■ **TASK TO COMPLETE**
Repeat only the lines below from the one containing "Inductive hb_op := HbFrame" through the one containing "match hm_state m with HmAlive", inclusive, exactly as written.

■ **Items from a dataset**

────

(* ===== verification/Heartbeat.v ===== *)
(** * Heartbeat producer and consumer

    [canopen-core/src/heartbeat.rs].  A monitor's life is the labelled
    automaton [life_step], driven by what the monitor observes: seen, silent,
    seen again. *)
From S2P Require Import Prelude Frame Nmt.

(** ** Producer *)

Record HeartbeatProducer := mkHbProducer { hp_node : Z; hp_interval_us : Z; hp_last_sent_us : Z }.

Module HeartbeatProducer.
Definition new (node : Z) (interval_ms : Z) : HeartbeatProducer := mkHbProducer node (interval_ms * 1000) 0.

Definition set_interval_ms (p : HeartbeatProducer) (ms : Z) : HeartbeatProducer :=
  mkHbProducer (hp_node p) (ms * 1000) (hp_last_sent_us p).

Definition interval_ms (p : HeartbeatProducer) : Z := as_u16 (hp_interval_us p / 1000).

Definition pending (p : HeartbeatProducer) (now_us : Z) (state : NmtState) : exec (option CanFrame) :=
  if hp_interval_us p =? 0 then mret None
  else if hp_interval_us p <=? wrapping_sub 64 now_us (hp_last_sent_us p) then
    f ← unwrap (CanFrame.new (CobId.heartbeat (hp_node p)) [NmtState.heartbeat_byte state]);
    mret (Some f)
  else mret None.

Definition confirm_sent (p : HeartbeatProducer) (now_us : Z) : HeartbeatProducer :=
  mkHbProducer (hp_node p) (hp_interval_us p) now_us.

Definition poll (p : HeartbeatProducer) (now_us : Z) (state : NmtState)
    : exec (HeartbeatProducer * option CanFrame) :=
  f ← pending p now_us state;
  mret (match f with Some f => (confirm_sent p now_us, Some f) | None => (p, None) end).

Definition send_boot (p : HeartbeatProducer) (now_us : Z) : exec (HeartbeatProducer * CanFrame) :=
  f ← unwrap (CanFrame.new (CobId.heartbeat (hp_node p)) [NmtState.heartbeat_byte Initializing]);
  mret (confirm_sent p now_us, f).
End HeartbeatProducer.

(** ** Monitor *)

Inductive HeartbeatMonitorState :=
| HmDisabled
| HmWaiting
| HmAlive (nmt_state : NmtState) (last_seen_us : Z)
| HmTimeout (last_nmt_state : NmtState) (last_seen_us timed_out_us : Z).

Definition is_alive (s : HeartbeatMonitorState) : bool :=
  match s with HmAlive _ _ => true | _ => false end.

Inductive HeartbeatEvent :=
| HbStarted (node : Z) (state : NmtState)
| HbStateChanged (node : Z) (old new : NmtState)
| HbRemoteReset (node : Z)
| HbTimeout (node : Z)
| HbRecovered (node : Z) (state : NmtState).

#[export] Instance HeartbeatEvent_eq_dec : EqDecision HeartbeatEvent.
Proof. solve_decision. Defined.

Record HeartbeatMonitor := mkMonitor {
  hm_node : Z;
  hm_timeout_ms : Z;
  hm_state : HeartbeatMonitorState;
}.

Module HeartbeatMonitor.
Definition new (node timeout_ms : Z) : HeartbeatMonitor := mkMonitor node timeout_ms HmWaiting.

(** [events.push] into the buffer of two. *)
Definition push (events : list HeartbeatEvent) (e : HeartbeatEvent) : list HeartbeatEvent :=
  if (length events <? 2)%nat then events ++ [e] else events.

Definition process (m : HeartbeatMonitor) (node state_byte now_us : Z) (events : list HeartbeatEvent)
    : HeartbeatMonitor * list HeartbeatEvent * bool :=
  if negb (node =? hm_node m) then (m, events, false)
  else
    match NmtState.from_heartbeat_byte state_byte with
    | None => (m, events, true)
    | Some new_state =>
        let node := hm_node m in
        let events :=
          match hm_state m with
          | HmDisabled | HmWaiting => push events (HbStarted node new_state)
          | HmAlive old _ =>
              if decide (new_state = old) then events
              else
                let events := push events (HbStateChanged node old new_state) in
                if decide (new_state = Initializing) then push events (HbRemoteReset node) else events
          | HmTimeout last_nmt_state _ _ =>
              let events := push events (HbRecovered node new_state) in
              if decide (new_state = Initializing ∧ last_nmt_state ≠ Initializing)
              then push events (HbRemoteReset node) else events
          end in
        (mkMonitor node (hm_timeout_ms m) (HmAlive new_state now_us), events, true)
    end.

Definition check_timeout (m : HeartbeatMonitor) (now_us : Z) : HeartbeatMonitor * option HeartbeatEvent :=
  match hm_state m with
  | HmAlive nmt_state last_seen_us =>
      if negb (hm_timeout_ms m =? 0) && (hm_timeout_ms m * 1000 <? wrapping_sub 64 now_us last_seen_us)
      then (mkMonitor (hm_node m) (hm_timeout_ms m) (HmTimeout nmt_state last_seen_us now_us),
            Some (HbTimeout (hm_node m)))
      else (m, None)
  | _ => (m, None)
  end.
End HeartbeatMonitor.

(** ** The producer's period *)

Fixpoint run_heartbeats (p : HeartbeatProducer) (steps : list (Z * NmtState))
    : exec (HeartbeatProducer * list (Z * CanFrame)) :=
  match steps with
  | [] => mret (p, [])
  | (now, state) :: steps =>
      '(p, f) ← HeartbeatProducer.poll p now state;
      '(p, sent) ← run_heartbeats p steps;
      mret (p, match f with Some f => (now, f) :: sent | None => sent end)
  end.

Fixpoint hb_clock (last : Z) (steps : list (Z * NmtState)) : Prop :=
  match steps with
  | [] => True
  | (now, _) :: steps => last ≤ now ∧ is_u64 now ∧ hb_clock now steps
  end.

(** A sent heartbeat: its identifier and the state at the time of sending. *)
Definition heartbeat_of (p : HeartbeatProducer) (steps : list (Z * NmtState)) (sf : Z * CanFrame) : Prop :=
  ∃ state, In (fst sf, state) steps ∧
    CanFrame.new (CobId.heartbeat (hp_node p)) [NmtState.heartbeat_byte state] = Some (snd sf).

Lemma heartbeat_frame n s : wf_node n → ∃ f, CanFrame.new (CobId.heartbeat n) [NmtState.heartbeat_byte s] = Some f.
Proof.
  intros Hn. unfold wf_node in Hn. rewrite CanFrame_new_ok; [by eexists|unfold CobId.heartbeat; lia|simpl; lia].
Qed.

(** Heartbeats are at least their interval apart, carry the node's
    identifier and the NMT state of the poll that sent them, and none is sent
    while the interval is 0; no poll panics. *)
Theorem heartbeat_period p steps :
  wf_node (hp_node p) → 0 ≤ hp_last_sent_us p → hb_clock (hp_last_sent_us p) steps →
  runs (run_heartbeats p steps) (λ '(_, sent),
    spaced (hp_interval_us p) (hp_last_sent_us p) (map fst sent) ∧
    Forall (heartbeat_of p steps) sent ∧ (hp_interval_us p = 0 → sent = [])).
Proof.
  revert p. induction steps as [|[now state] steps IH]; intros p Hn Hl Hc; [by cbn|].
  destruct Hc as (Hle & Hu & Hc). cbn [run_heartbeats].
  unfold HeartbeatProducer.poll, HeartbeatProducer.pending.
  assert (∀ q sent, hp_node q = hp_node p → Forall (heartbeat_of q steps) sent →
            Forall (heartbeat_of p ((now, state) :: steps)) sent) as Hweak.
  { intros q sent Hq. apply Forall_impl. intros sf (st & Hin & Hf). exists st. split; [by right|].
    by rewrite <- Hq. }
  assert (runs (run_heartbeats p steps) (λ '(_, sent),
    spaced (hp_interval_us p) (hp_last_sent_us p) (map fst sent) ∧
    Forall (heartbeat_of p ((now, state) :: steps)) sent ∧ (hp_interval_us p = 0 → sent = []))) as Hskip.
  { eapply runs_mono; [apply IH; try done|].
    - destruct steps as [|[n' s'] steps]; [done|]. simpl in *. split_and!; try apply Hc. lia.
    - intros [q sent] (H1 & H2 & H3). split_and!; [done|by apply (Hweak p)|done]. }
  destruct (Z.eqb_spec (hp_interval_us p) 0) as [Hz|Hz].
  { rstep. eapply runs_bind; [exact Hskip|]. by intros [q sent] ?. }
  destruct (Z.leb_spec (hp_interval_us p) (wrapping_sub 64 now (hp_last_sent_us p))) as [Hdue|_].
  2: { rstep. eapply runs_bind; [exact Hskip|]. by intros [q sent] ?. }
  destruct (heartbeat_frame (hp_node p) state Hn) as [f Hf]. rewrite Hf. rstep.
  rewrite wrapping_sub_id in Hdue by (unfold is_uint in *; lia).
  eapply runs_bind; [apply (IH (HeartbeatProducer.confirm_sent p now)); [done|simpl; unfold is_uint in *; lia|exact Hc]|].
  intros [q sent] (H1 & H2 & H3). rstep. cbn [map fst spaced]. split_and!; [lia|exact H1| |done].
  constructor; [|by apply (Hweak (HeartbeatProducer.confirm_sent p now))].
  exists state. split; [by left|done].
Qed.

Lemma heartbeat_period_witness :
  let p := HeartbeatProducer.new 5 1 in
  let steps := [(900, Initializing); (1200, PreOperational); (2000, PreOperational); (2300, Operational)] in
  (∃ q f g, run_heartbeats p steps = Ret (q, [(1200, f); (2300, g)])) ∧
  runs (run_heartbeats p steps) (λ '(_, sent),
    spaced 1000 0 (map fst sent) ∧ Forall (heartbeat_of p steps) sent ∧ (1000 = 0 → sent = [])).
Proof.
  split; [do 3 eexists; vm_compute; reflexivity|].
  apply (heartbeat_period (HeartbeatProducer.new 5 1)).
  - unfold wf_node. simpl. lia.
  - simpl. lia.
  - unfold hb_clock, is_uint. simpl. lia.
Defined.

(** ** The monitor's life *)

Inductive hb_life := NotSeen | Up (s : NmtState) | Down (s : NmtState).

Definition life (m : HeartbeatMonitor) : hb_life :=
  match hm_state m with
  | HmDisabled | HmWaiting => NotSeen
  | HmAlive s _ => Up s
  | HmTimeout s _ _ => Down s
  end.

(** What a monitor observes of its producer. *)
Inductive hb_observation := Heard (s : NmtState) | Silence | Nothing.

(** One observation, the events it raises and the life after it. *)
Inductive life_step (node : Z) : hb_life → hb_observation → list HeartbeatEvent → hb_life → Prop :=
| life_idle l : life_step node l Nothing [] l
| life_first s : life_step node NotSeen (Heard s) [HbStarted node s] (Up s)
| life_same s : life_step node (Up s) (Heard s) [] (Up s)
| life_change s s' : s ≠ s' → s' ≠ Initializing →
    life_step node (Up s) (Heard s') [HbStateChanged node s s'] (Up s')
| life_reset s : s ≠ Initializing →
    life_step node (Up s) (Heard Initializing)
      [HbStateChanged node s Initializing; HbRemoteReset node] (Up Initializing)
| life_silent s : life_step node (Up s) Silence [HbTimeout node] (Down s)
| life_back_boot :
    life_step node (Down Initializing) (Heard Initializing) [HbRecovered node Initializing] (Up Initializing)
| life_back_running s s' : s' ≠ Initializing →
    life_step node (Down s) (Heard s') [HbRecovered node s'] (Up s')
| life_back_reset s : s ≠ Initializing →
    life_step node (Down s) (Heard Initializing)
      [HbRecovered node Initializing; HbRemoteReset node] (Up Initializing).

Inductive hb_op := HbFrame (node state_byte now : Z) | HbCheck (now : Z).

Definition hb_apply (m : HeartbeatMonitor) (op : hb_op) : HeartbeatMonitor * list HeartbeatEvent :=
  match op with
  | HbFrame node b now => let '(m, events, _) := HeartbeatMonitor.process m node b now [] in (m, events)
  | HbCheck now => let '(m, e) := HeartbeatMonitor.check_timeout m now in (m, option_list e)
  end.

(** When the last heartbeat was seen, while the producer is up. *)
Definition last_seen (m : HeartbeatMonitor) : option Z :=
  match hm_state m with HmAlive _ t => Some t | _ => None end.

(** The states CiA 301 gives a heartbeat byte. *)
Definition reported_states : list (Z * NmtState) :=
  [(0, Initializing); (4, Stopped); (5, Operational); (127, PreOperational)].

Definition reported_state (b : Z) : option NmtState :=
  snd <$> List.find (λ row, fst row =? b) reported_states.

(** What an operation shows the monitor: the state a heartbeat of its node
    reports, or a silence longer than the consumer time of a producer that was
    up. *)
Definition observation (m : HeartbeatMonitor) (op : hb_op) : hb_observation :=
  match op with
  | HbFrame node b now =>
      if node =? hm_node m
      then match reported_state b with Some s => Heard s | None => Nothing end
      else Nothing
  | HbCheck now =>
      match last_seen m with
      | Some t =>
          if negb (hm_timeout_ms m =? 0) && (hm_timeout_ms m * 1000 <? wrapping_sub 64 now t)
          then Silence else Nothing
      | None => Nothing
      end
  end.

Lemma reported_state_spec b : NmtState.from_heartbeat_byte b = reported_state b.
Proof.
  unfold NmtState.from_heartbeat_byte, reported_state, reported_states. cbn [List.find fst].
  rewrite !(Z.eqb_sym b). by repeat case_match.
Qed.

(** A monitor after a heartbeat of its node with a known state. *)
Lemma process_heard m b now s :
  reported_state b = Some s →
  ∃ events, hb_apply m (HbFrame (hm_node m) b now)
            = (mkMonitor (hm_node m) (hm_timeout_ms m) (HmAlive s now), events) ∧
    life_step (hm_node m) (life m) (Heard s) events (Up s).
Proof.
  intros Hs. unfold hb_apply, HeartbeatMonitor.process.
  rewrite Z.eqb_refl, reported_state_spec, Hs. cbn [negb]. eexists. split; [done|].
  unfold life, HeartbeatMonitor.push.
  destruct (hm_state m) as [| |s0 t|s0 t t']; simpl; repeat (case_decide; simpl);
    try (destruct_and?; subst; constructor; congruence).
  destruct (decide (s = Initializing)) as [->|]; [|by constructor].
  destruct (decide (s0 = Initializing)) as [->|]; [constructor|tauto].
Qed.

(** C39. A heartbeat monitor follows the life of its producer.  What it
    observes is the state that a heartbeat of its node reports, or, at a
    check, a silence longer than the consumer time while the producer is up
    and monitoring is enabled; every operation is the step of [life_step] for
    its observation, with that step's events: Started at the first heartbeat,
    StateChanged with the state left and the state reported, RemoteReset
    exactly on a boot-up of a producer last seen in another state, Timeout and
    Recovered strictly alternating.  A heartbeat that reports a state is
    remembered with its time; a frame of another node or with an unknown
    state, and a check without a timeout, change nothing. *)
Theorem heartbeat_monitor_life (m : HeartbeatMonitor) (op : hb_op) :
  let '(m', events) := hb_apply m op in
  life_step (hm_node m) (life m) (observation m op) events (life m') ∧
  hm_node m' = hm_node m ∧ hm_timeout_ms m' = hm_timeout_ms m ∧
  match observation m op, op with
  | Heard s, HbFrame _ _ now => hm_state m' = HmAlive s now
  | Silence, HbCheck now => ∃ s t, hm_state m = HmAlive s t ∧ hm_state m' = HmTimeout s t now
  | _, _ => m' = m ∧ events = []
  end.
Proof.
  destruct op as [node b now|now]; cbn [observation].
  - destruct (Z.eqb_spec node (hm_node m)) as [->|Hn].
    + destruct (reported_state b) as [s|] eqn:Hs.
      * destruct (process_heard m b now s Hs) as (events & -> & Hstep). by split_and!.
      * cbn [hb_apply]. unfold HeartbeatMonitor.process.
        rewrite Z.eqb_refl, reported_state_spec, Hs. by split_and!; try constructor.
    + cbn [hb_apply]. unfold HeartbeatMonitor.process.
      rewrite (proj2 (Z.eqb_neq _ _) Hn). by split_and!; try constructor.
  - cbn [hb_apply]. unfold HeartbeatMonitor.check_timeout, last_seen.
    destruct (hm_state m) as [| |s t|s t t'] eqn:E; try by split_and!; try constructor.
    destruct (negb _ && _); [|by split_and!; try constructor].
    cbn. unfold life. rewrite E. split_and!; try done; [constructor|by exists s, t].
Qed.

────

■ **RESULT FOR THIS EXERCISE**
Inductive hb_op := HbFrame (node state_byte now : Z) | HbCheck (now : Z).

Definition hb_apply (m : HeartbeatMonitor) (op : hb_op) : HeartbeatMonitor * list HeartbeatEvent :=
  match op with
  | HbFrame node b now => let '(m, events, _) := HeartbeatMonitor.process m node b now [] in (m, events)
  | HbCheck now => let '(m, e) := HeartbeatMonitor.check_timeout m now in (m, option_list e)
  end.

(** When the last heartbeat was seen, while the producer is up. *)
Definition last_seen (m : HeartbeatMonitor) : option Z :=
  match hm_state m with HmAlive _ t => Some t | _ => None end.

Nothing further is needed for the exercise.